What is being asked
Identify, in the records below, every line where the string "pasos" appears, and copy each such line.

START Provided data

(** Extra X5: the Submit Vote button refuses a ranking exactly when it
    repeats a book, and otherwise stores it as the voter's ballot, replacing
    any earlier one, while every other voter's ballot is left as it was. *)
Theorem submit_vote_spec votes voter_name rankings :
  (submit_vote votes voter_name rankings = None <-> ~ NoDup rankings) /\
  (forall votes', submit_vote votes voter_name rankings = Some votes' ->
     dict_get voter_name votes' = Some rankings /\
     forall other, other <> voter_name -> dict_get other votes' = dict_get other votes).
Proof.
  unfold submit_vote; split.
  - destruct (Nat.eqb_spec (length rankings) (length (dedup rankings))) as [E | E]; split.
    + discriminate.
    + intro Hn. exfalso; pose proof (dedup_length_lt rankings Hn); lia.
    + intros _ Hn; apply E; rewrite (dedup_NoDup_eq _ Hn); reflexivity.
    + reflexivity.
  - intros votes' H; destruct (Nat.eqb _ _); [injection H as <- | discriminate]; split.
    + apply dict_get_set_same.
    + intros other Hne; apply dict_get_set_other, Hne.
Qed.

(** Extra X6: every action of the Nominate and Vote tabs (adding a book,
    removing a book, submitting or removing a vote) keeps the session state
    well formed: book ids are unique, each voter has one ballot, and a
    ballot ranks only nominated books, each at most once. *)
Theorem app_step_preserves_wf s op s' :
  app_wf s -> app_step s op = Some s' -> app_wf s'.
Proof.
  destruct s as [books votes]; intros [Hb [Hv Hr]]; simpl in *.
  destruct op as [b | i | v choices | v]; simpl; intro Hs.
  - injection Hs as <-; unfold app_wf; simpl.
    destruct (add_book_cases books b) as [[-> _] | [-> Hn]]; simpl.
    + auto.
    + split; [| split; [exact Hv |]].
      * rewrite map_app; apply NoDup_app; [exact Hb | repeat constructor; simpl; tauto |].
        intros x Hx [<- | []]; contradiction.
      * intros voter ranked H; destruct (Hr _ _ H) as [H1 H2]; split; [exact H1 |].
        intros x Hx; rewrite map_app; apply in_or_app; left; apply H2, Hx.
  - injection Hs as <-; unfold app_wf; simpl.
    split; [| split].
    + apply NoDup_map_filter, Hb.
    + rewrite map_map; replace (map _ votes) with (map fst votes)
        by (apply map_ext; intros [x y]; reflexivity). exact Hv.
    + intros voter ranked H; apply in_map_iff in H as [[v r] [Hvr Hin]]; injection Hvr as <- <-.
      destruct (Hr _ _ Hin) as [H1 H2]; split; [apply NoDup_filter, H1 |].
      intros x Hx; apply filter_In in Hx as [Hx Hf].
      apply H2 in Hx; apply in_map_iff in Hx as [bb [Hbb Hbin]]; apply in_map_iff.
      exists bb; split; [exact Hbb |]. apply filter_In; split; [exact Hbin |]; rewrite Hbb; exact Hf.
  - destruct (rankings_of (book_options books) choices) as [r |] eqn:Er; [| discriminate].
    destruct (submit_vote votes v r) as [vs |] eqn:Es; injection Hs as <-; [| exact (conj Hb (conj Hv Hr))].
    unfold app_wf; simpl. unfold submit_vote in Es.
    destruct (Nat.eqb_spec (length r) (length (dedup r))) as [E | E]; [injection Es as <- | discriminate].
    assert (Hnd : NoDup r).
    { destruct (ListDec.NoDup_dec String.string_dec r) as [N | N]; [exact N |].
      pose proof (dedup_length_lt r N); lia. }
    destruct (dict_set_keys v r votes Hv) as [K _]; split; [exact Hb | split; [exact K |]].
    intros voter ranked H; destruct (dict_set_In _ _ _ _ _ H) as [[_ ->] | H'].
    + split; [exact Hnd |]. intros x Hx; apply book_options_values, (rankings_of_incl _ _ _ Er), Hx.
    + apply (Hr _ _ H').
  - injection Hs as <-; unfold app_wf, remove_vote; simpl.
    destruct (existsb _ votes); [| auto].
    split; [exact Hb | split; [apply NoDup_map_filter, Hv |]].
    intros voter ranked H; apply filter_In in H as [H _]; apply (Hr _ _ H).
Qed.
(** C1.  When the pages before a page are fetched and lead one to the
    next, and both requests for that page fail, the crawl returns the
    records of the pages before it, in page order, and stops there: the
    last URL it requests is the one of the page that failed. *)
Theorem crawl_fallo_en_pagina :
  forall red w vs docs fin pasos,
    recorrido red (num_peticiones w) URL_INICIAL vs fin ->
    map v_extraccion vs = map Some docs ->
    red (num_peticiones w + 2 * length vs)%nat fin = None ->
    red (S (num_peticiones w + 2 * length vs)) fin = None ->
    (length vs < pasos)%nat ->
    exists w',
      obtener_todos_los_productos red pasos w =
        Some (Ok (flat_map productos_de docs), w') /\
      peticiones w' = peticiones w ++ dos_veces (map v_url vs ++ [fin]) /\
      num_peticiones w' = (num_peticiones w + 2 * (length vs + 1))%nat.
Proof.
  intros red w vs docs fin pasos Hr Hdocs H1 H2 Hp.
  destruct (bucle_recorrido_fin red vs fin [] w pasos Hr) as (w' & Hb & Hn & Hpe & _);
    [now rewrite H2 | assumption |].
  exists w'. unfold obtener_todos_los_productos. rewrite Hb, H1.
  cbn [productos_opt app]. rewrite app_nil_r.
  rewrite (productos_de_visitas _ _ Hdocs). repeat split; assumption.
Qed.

END Provided data
START Provided data

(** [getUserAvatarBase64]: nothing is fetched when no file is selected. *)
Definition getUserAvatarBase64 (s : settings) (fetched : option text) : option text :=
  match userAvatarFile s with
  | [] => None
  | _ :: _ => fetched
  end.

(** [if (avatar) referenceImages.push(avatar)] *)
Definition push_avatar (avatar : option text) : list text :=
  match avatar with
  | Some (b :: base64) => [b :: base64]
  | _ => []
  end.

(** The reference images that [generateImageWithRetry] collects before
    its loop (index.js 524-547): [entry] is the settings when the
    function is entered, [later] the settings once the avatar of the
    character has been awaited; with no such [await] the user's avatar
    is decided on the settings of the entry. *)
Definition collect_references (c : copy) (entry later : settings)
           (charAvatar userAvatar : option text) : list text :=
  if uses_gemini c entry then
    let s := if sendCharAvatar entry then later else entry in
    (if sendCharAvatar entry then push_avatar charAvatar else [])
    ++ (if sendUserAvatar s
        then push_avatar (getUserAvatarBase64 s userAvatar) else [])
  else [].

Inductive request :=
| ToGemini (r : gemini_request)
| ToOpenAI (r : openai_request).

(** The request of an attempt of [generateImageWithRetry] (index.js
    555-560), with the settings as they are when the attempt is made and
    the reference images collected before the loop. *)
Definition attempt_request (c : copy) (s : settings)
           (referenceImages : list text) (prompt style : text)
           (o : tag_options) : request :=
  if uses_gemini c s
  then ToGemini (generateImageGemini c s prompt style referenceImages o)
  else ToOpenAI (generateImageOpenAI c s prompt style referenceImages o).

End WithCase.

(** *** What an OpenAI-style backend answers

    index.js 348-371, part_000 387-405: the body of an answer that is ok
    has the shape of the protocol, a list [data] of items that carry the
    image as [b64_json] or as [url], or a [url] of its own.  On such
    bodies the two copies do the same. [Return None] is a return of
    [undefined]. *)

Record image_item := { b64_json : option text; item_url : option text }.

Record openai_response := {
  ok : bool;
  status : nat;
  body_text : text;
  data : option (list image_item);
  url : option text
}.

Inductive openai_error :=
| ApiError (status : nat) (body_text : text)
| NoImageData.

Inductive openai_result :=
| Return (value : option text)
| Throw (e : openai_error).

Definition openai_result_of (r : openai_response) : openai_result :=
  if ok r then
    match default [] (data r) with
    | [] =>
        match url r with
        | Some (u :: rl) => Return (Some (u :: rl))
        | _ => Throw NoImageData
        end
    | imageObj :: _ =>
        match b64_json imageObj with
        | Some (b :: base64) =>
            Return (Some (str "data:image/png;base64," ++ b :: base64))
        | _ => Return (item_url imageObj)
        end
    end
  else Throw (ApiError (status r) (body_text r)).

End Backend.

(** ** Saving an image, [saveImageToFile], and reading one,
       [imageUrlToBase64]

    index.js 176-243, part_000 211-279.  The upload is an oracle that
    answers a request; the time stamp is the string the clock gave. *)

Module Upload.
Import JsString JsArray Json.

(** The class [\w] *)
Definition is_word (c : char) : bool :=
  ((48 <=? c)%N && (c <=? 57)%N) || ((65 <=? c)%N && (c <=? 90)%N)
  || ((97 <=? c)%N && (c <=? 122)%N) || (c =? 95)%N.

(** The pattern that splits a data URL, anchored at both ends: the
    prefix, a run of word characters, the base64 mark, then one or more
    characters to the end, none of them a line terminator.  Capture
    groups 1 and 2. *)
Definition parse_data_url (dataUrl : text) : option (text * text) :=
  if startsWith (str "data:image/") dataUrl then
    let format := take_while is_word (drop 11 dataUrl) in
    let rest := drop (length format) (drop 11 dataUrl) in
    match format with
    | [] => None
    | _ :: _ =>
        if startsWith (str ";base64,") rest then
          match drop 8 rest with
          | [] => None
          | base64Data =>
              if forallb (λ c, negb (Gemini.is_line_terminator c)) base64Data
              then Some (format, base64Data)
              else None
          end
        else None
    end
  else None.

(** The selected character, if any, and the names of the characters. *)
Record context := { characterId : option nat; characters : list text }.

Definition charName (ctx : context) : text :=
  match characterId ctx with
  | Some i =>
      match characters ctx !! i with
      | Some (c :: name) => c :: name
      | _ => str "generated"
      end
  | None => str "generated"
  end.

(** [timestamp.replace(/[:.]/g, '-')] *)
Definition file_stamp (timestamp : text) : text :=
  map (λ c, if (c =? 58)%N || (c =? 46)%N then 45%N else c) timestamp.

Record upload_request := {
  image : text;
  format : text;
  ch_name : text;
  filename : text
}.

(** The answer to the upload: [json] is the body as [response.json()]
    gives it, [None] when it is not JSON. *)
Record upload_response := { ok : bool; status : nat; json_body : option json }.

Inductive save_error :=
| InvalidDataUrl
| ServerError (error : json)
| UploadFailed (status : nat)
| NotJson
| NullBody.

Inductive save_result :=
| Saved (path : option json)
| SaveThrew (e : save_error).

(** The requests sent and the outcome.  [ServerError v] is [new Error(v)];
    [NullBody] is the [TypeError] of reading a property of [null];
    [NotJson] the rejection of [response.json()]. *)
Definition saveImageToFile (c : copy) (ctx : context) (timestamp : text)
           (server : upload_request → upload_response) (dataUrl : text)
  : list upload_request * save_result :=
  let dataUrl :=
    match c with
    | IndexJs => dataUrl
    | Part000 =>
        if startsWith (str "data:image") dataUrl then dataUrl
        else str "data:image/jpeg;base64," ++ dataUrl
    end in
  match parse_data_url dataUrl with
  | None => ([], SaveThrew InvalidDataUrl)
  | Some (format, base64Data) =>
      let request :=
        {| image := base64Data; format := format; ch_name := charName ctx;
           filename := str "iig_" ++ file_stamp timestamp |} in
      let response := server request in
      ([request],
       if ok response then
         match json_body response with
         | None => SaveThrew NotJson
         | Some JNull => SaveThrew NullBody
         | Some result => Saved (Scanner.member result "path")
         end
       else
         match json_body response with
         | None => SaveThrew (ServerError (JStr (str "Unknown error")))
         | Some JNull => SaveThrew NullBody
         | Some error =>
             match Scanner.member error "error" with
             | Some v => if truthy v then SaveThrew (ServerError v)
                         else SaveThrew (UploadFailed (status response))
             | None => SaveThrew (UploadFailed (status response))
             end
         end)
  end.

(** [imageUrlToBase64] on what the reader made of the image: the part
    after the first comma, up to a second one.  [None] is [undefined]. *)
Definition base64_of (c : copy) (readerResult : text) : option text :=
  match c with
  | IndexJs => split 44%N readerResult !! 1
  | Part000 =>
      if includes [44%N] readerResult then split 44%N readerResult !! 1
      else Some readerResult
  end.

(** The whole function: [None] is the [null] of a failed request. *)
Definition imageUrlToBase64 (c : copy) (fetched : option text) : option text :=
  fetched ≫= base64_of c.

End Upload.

END Provided data
START Provided data

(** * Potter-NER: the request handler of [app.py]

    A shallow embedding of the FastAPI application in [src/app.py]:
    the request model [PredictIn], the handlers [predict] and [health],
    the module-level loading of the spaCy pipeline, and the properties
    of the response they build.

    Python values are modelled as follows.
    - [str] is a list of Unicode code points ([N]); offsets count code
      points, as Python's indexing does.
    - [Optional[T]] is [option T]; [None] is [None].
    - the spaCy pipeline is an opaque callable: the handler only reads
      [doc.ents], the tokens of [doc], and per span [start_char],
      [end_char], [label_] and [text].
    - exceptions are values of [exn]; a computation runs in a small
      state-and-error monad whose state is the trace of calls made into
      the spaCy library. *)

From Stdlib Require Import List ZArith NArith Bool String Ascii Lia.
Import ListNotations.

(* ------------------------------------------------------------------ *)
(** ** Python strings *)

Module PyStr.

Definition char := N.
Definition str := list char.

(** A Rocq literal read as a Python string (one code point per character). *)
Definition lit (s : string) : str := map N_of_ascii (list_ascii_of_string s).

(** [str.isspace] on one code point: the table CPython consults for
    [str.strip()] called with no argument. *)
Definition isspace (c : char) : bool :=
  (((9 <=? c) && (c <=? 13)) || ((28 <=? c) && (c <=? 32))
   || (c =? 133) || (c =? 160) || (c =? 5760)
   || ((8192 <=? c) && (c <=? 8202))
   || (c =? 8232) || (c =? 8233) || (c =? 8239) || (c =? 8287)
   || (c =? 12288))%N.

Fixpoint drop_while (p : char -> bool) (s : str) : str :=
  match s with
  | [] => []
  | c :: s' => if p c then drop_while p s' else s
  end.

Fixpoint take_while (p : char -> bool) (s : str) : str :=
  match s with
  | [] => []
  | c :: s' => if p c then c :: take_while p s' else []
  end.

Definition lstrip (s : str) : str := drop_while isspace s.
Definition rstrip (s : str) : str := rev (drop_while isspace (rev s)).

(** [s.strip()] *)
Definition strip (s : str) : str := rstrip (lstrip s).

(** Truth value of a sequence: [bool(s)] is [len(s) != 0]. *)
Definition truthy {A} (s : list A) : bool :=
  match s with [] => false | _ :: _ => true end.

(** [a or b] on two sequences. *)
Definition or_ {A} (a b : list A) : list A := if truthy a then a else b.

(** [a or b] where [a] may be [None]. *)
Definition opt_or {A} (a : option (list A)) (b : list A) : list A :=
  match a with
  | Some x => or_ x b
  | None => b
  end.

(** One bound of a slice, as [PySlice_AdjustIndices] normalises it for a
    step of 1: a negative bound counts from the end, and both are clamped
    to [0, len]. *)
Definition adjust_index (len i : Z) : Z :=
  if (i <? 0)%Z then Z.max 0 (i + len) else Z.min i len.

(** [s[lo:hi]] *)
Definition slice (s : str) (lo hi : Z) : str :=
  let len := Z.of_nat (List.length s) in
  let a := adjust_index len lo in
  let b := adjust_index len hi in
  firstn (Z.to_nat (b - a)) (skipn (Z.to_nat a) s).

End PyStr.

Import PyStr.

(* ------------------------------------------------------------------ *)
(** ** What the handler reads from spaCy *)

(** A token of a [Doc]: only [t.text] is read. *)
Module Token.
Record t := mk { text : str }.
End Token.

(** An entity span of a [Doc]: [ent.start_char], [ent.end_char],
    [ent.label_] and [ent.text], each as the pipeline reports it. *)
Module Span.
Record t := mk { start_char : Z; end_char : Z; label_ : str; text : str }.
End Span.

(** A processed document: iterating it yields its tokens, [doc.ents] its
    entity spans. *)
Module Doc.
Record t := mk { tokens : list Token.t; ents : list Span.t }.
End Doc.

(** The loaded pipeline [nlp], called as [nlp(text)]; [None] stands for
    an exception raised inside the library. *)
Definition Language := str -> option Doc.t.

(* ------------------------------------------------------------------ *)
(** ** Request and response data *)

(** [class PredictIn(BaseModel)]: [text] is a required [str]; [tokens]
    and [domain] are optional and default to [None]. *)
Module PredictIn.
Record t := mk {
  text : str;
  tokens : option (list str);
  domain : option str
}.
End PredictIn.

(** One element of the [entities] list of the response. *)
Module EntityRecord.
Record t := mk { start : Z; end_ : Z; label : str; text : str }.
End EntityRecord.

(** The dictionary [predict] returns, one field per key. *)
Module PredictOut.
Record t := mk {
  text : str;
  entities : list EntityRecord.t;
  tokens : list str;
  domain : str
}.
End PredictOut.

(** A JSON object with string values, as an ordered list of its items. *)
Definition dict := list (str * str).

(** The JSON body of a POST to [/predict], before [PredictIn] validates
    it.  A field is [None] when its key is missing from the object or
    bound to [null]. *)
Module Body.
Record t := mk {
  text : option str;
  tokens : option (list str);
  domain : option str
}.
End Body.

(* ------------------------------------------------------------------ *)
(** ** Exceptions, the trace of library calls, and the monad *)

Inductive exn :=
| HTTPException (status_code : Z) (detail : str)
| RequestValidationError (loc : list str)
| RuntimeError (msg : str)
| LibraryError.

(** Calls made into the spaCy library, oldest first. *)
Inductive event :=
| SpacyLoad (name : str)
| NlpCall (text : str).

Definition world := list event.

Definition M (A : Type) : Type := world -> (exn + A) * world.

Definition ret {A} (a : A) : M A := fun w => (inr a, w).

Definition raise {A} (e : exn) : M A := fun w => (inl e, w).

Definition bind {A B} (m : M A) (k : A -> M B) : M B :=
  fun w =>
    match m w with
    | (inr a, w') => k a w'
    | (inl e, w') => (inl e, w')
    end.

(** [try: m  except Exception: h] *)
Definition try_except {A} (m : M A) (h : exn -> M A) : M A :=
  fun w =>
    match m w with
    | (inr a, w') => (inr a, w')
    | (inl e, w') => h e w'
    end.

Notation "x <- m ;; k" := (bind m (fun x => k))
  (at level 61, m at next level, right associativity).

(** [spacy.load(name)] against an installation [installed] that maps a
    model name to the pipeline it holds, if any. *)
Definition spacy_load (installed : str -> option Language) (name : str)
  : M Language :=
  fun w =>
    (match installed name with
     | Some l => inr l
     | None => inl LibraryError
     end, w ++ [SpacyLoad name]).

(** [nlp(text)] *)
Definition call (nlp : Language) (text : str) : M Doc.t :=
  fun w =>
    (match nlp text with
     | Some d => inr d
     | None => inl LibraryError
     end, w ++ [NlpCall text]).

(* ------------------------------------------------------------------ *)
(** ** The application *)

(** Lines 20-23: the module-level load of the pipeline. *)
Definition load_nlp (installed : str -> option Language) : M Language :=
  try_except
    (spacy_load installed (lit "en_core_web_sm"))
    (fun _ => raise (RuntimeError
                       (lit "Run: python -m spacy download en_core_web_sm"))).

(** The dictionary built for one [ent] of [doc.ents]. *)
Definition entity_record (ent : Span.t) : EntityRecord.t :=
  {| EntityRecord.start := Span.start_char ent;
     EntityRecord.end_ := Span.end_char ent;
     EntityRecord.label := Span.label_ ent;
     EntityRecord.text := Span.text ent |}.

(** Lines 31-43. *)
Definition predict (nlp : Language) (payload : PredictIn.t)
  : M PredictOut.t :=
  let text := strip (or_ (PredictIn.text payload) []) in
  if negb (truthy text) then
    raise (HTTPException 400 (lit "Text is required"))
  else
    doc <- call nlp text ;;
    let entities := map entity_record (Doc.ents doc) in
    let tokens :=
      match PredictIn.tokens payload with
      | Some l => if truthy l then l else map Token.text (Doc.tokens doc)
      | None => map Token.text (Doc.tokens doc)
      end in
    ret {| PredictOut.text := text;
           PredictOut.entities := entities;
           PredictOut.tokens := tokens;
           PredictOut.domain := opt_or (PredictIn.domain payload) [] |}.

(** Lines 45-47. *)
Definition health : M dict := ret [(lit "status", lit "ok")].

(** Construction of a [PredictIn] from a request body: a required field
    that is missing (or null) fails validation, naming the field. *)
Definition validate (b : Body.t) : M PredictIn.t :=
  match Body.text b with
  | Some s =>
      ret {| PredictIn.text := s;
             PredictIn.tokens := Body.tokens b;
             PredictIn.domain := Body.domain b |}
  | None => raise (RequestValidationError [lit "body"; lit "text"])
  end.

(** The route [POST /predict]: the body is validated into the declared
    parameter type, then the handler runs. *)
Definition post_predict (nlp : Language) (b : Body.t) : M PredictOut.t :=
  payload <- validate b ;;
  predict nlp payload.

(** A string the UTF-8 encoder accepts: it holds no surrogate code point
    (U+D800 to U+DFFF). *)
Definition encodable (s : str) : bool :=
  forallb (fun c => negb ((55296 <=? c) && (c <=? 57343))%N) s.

END Provided data

Output of the task
  forall red w vs docs fin pasos,
    (length vs < pasos)%nat ->
      obtener_todos_los_productos red pasos w =
  intros red w vs docs fin pasos Hr Hdocs H1 H2 Hp.
  destruct (bucle_recorrido_fin red vs fin [] w pasos Hr) as (w' & Hb & Hn & Hpe & _);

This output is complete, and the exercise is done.